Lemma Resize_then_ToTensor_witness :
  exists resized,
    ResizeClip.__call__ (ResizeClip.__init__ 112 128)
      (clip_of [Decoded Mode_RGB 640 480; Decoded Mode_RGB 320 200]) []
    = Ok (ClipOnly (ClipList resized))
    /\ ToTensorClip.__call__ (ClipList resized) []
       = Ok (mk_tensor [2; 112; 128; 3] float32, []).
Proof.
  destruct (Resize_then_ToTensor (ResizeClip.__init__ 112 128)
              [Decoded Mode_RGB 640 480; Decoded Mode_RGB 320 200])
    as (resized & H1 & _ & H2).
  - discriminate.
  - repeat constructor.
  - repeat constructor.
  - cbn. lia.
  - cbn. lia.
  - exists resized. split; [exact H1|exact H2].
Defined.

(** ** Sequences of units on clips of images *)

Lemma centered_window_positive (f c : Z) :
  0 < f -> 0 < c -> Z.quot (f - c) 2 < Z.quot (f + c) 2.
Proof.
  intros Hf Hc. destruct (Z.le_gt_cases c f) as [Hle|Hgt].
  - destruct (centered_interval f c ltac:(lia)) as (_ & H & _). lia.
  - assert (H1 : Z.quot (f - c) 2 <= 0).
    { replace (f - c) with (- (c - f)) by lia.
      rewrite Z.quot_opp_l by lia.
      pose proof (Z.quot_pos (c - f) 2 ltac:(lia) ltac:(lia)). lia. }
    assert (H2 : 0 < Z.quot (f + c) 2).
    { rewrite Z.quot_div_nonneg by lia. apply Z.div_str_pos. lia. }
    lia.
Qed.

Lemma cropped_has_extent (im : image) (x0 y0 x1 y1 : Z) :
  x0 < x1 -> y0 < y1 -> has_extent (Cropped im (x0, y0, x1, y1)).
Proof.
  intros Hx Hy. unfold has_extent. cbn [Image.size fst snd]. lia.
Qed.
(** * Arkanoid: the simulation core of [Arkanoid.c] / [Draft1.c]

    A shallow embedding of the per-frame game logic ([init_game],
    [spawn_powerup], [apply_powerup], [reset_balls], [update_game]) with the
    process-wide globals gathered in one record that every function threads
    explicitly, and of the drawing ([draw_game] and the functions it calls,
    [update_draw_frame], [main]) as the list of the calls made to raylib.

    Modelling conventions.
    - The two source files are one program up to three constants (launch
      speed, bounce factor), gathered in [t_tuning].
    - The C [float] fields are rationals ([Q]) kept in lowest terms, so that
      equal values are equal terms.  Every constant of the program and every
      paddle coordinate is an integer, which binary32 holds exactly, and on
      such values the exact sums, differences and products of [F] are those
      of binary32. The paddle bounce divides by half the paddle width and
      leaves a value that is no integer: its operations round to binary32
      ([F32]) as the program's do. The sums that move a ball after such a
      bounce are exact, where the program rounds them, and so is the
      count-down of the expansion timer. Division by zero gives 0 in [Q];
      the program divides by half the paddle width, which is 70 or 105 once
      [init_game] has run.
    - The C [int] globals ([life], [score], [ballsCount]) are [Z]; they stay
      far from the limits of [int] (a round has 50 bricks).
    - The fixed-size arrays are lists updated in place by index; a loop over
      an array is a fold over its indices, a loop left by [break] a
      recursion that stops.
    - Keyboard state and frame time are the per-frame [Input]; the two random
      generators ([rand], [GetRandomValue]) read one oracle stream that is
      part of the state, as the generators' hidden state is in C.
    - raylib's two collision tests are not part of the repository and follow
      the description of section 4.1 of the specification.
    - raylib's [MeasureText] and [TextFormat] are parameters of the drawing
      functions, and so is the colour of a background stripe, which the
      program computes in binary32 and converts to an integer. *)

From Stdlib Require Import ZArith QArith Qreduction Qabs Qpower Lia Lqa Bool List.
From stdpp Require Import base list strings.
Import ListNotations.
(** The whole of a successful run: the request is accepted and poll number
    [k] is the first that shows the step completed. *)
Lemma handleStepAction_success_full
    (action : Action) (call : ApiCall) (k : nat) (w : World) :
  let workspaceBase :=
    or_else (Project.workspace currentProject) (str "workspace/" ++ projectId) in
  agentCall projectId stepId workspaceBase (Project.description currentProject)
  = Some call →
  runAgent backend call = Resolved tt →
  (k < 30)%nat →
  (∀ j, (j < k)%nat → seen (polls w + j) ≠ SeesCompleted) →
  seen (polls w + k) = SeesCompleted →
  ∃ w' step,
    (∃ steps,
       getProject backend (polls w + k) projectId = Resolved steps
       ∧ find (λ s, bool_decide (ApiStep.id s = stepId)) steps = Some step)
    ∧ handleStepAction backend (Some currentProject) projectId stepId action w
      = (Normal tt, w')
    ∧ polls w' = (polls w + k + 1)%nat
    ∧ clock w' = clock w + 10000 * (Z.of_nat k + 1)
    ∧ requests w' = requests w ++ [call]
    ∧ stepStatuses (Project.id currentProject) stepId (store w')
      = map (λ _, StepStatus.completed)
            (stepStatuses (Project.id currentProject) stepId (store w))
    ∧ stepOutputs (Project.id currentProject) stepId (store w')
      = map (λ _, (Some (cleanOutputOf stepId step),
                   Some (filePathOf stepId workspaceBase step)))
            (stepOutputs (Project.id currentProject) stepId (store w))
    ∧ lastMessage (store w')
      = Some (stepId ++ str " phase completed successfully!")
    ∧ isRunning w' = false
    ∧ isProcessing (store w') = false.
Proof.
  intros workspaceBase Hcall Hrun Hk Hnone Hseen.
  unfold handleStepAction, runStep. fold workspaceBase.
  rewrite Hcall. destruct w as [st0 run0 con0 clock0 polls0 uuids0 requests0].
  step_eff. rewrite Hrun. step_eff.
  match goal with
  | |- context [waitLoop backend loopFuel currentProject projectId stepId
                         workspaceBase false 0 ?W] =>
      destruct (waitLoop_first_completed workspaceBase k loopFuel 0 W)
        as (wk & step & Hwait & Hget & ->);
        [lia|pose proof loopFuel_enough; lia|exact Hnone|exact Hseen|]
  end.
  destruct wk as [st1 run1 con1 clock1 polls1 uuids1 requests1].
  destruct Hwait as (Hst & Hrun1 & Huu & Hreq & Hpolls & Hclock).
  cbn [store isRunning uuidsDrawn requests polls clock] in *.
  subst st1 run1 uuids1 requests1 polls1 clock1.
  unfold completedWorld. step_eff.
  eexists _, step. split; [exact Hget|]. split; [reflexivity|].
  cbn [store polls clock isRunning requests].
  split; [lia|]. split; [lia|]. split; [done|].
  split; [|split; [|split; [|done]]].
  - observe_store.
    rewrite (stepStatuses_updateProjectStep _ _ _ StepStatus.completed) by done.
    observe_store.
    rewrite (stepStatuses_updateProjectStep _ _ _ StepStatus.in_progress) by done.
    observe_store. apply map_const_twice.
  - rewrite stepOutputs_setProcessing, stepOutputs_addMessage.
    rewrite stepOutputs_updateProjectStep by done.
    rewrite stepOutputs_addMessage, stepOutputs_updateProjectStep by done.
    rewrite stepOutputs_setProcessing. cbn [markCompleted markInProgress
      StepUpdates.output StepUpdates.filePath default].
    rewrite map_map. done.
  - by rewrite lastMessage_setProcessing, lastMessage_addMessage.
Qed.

---

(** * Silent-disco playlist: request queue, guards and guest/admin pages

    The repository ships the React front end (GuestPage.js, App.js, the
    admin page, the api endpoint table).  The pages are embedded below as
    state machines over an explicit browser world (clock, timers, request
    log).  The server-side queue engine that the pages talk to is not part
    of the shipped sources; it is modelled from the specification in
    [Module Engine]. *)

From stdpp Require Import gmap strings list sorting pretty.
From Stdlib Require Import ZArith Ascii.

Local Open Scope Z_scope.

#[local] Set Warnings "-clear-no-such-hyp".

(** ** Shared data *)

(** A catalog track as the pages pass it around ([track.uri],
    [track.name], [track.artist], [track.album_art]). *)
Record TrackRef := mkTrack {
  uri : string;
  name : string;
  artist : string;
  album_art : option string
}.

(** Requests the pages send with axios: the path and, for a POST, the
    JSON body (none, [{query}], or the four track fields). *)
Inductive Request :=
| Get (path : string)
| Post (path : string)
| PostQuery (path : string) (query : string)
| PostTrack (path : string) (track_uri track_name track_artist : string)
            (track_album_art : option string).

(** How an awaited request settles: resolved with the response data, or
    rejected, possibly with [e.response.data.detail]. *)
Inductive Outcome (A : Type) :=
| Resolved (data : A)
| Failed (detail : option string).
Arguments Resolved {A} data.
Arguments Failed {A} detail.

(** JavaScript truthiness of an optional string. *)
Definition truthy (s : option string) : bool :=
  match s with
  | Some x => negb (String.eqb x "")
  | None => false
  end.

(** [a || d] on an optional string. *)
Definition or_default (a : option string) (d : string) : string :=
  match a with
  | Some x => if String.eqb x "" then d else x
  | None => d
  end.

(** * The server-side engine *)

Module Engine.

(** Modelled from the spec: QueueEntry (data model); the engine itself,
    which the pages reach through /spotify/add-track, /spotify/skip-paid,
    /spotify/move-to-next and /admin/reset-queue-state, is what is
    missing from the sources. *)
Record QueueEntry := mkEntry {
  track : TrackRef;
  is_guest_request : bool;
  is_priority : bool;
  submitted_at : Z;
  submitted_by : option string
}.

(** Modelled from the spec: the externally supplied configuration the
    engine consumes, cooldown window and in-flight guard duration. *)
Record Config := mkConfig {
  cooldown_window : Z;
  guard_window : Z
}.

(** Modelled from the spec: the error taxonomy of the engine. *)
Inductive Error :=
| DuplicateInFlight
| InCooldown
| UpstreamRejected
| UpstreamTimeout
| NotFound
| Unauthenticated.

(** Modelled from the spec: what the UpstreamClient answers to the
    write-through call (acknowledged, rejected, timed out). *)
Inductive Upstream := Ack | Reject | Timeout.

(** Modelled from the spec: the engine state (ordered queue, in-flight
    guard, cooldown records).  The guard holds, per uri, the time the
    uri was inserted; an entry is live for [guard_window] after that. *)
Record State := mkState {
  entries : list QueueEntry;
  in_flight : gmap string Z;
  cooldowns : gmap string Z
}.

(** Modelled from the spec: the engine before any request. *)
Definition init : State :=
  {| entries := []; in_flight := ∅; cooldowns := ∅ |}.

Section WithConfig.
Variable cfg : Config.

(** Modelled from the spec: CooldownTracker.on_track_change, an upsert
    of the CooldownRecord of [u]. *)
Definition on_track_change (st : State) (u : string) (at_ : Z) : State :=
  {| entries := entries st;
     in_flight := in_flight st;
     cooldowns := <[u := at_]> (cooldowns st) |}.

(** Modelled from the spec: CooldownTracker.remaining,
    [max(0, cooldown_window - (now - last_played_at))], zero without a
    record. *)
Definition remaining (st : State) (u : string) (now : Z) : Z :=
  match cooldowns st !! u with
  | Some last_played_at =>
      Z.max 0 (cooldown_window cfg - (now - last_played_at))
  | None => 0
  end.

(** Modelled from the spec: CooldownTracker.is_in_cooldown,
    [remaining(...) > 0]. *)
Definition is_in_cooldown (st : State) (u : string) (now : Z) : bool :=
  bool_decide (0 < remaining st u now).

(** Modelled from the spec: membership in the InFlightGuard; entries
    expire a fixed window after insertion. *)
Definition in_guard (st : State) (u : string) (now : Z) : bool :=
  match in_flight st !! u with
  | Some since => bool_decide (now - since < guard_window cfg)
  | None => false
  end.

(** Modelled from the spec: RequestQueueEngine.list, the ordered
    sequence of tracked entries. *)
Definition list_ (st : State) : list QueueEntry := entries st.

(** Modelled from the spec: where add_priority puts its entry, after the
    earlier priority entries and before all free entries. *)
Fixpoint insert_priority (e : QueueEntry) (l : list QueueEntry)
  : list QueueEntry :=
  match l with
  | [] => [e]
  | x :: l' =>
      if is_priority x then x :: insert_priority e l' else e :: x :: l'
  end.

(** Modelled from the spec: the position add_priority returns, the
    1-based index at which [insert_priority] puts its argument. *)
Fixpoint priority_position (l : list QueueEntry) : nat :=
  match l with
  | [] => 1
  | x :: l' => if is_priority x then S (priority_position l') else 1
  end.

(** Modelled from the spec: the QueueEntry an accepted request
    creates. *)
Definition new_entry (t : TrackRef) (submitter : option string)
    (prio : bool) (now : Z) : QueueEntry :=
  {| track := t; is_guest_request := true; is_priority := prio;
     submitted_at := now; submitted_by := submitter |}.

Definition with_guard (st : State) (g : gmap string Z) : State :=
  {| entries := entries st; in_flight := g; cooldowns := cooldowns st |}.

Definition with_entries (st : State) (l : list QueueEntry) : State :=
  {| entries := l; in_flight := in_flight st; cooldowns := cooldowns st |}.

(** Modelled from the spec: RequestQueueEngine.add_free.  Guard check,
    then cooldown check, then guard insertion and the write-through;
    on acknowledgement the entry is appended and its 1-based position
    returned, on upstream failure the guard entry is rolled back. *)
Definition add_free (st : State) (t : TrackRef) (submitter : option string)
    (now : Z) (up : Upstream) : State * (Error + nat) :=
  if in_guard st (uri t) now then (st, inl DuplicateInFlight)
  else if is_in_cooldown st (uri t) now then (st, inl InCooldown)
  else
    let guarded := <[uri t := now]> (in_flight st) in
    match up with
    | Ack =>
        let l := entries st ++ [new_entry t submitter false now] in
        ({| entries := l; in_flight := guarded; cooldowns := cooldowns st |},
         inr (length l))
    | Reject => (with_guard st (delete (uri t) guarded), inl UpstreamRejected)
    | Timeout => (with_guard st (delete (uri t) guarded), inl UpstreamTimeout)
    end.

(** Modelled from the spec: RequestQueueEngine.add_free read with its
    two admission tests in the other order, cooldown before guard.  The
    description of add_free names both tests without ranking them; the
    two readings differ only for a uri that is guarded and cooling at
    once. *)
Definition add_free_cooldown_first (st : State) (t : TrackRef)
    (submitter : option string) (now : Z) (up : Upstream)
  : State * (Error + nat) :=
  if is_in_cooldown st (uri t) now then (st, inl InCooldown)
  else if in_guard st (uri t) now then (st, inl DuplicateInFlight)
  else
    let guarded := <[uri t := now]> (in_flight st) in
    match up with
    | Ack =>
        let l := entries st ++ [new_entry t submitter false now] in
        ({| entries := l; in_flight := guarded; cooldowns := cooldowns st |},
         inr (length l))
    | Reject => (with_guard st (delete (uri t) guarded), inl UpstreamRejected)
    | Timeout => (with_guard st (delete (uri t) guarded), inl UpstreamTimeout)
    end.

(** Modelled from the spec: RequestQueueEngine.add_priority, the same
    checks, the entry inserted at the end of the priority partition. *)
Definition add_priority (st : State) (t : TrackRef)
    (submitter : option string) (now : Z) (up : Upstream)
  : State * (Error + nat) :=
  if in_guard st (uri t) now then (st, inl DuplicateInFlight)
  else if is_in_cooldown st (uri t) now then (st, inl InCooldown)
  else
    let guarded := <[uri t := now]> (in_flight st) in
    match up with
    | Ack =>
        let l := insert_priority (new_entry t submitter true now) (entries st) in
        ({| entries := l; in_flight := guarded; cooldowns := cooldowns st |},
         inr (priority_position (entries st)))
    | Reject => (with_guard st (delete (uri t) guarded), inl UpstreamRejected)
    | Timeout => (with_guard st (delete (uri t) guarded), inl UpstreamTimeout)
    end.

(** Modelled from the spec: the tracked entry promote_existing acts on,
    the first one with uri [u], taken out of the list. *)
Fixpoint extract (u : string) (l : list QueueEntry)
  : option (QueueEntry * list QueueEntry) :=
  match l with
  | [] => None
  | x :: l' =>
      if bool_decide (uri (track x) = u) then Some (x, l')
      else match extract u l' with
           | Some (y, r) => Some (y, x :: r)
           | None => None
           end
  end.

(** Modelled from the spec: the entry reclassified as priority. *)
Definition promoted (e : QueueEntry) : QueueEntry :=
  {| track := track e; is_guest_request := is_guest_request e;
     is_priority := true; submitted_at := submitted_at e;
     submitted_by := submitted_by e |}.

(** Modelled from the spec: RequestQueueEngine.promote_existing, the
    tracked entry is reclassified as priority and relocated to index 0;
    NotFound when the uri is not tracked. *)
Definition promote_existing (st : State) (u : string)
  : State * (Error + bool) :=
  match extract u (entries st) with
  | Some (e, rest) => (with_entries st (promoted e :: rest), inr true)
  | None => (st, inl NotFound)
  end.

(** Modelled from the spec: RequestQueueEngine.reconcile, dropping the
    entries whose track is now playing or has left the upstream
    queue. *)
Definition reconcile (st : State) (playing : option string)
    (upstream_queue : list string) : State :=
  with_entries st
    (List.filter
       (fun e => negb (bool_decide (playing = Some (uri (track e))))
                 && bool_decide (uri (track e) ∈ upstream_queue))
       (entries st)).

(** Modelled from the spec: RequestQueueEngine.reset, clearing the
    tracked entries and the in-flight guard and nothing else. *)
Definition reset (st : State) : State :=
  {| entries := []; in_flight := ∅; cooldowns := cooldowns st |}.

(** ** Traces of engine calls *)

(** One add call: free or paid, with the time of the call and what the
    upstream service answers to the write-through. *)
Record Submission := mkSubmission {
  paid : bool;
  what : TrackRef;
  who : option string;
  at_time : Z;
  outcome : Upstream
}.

**TASK ITEM:** Where a line in the material above holds "RequestQueueEngine", copy that line.

**EXPECTED ANSWER:**
(** Modelled from the spec: RequestQueueEngine.list, the ordered
(** Modelled from the spec: RequestQueueEngine.add_free.  Guard check,
(** Modelled from the spec: RequestQueueEngine.add_free read with its
(** Modelled from the spec: RequestQueueEngine.add_priority, the same
(** Modelled from the spec: RequestQueueEngine.promote_existing, the
(** Modelled from the spec: RequestQueueEngine.reconcile, dropping the
(** Modelled from the spec: RequestQueueEngine.reset, clearing the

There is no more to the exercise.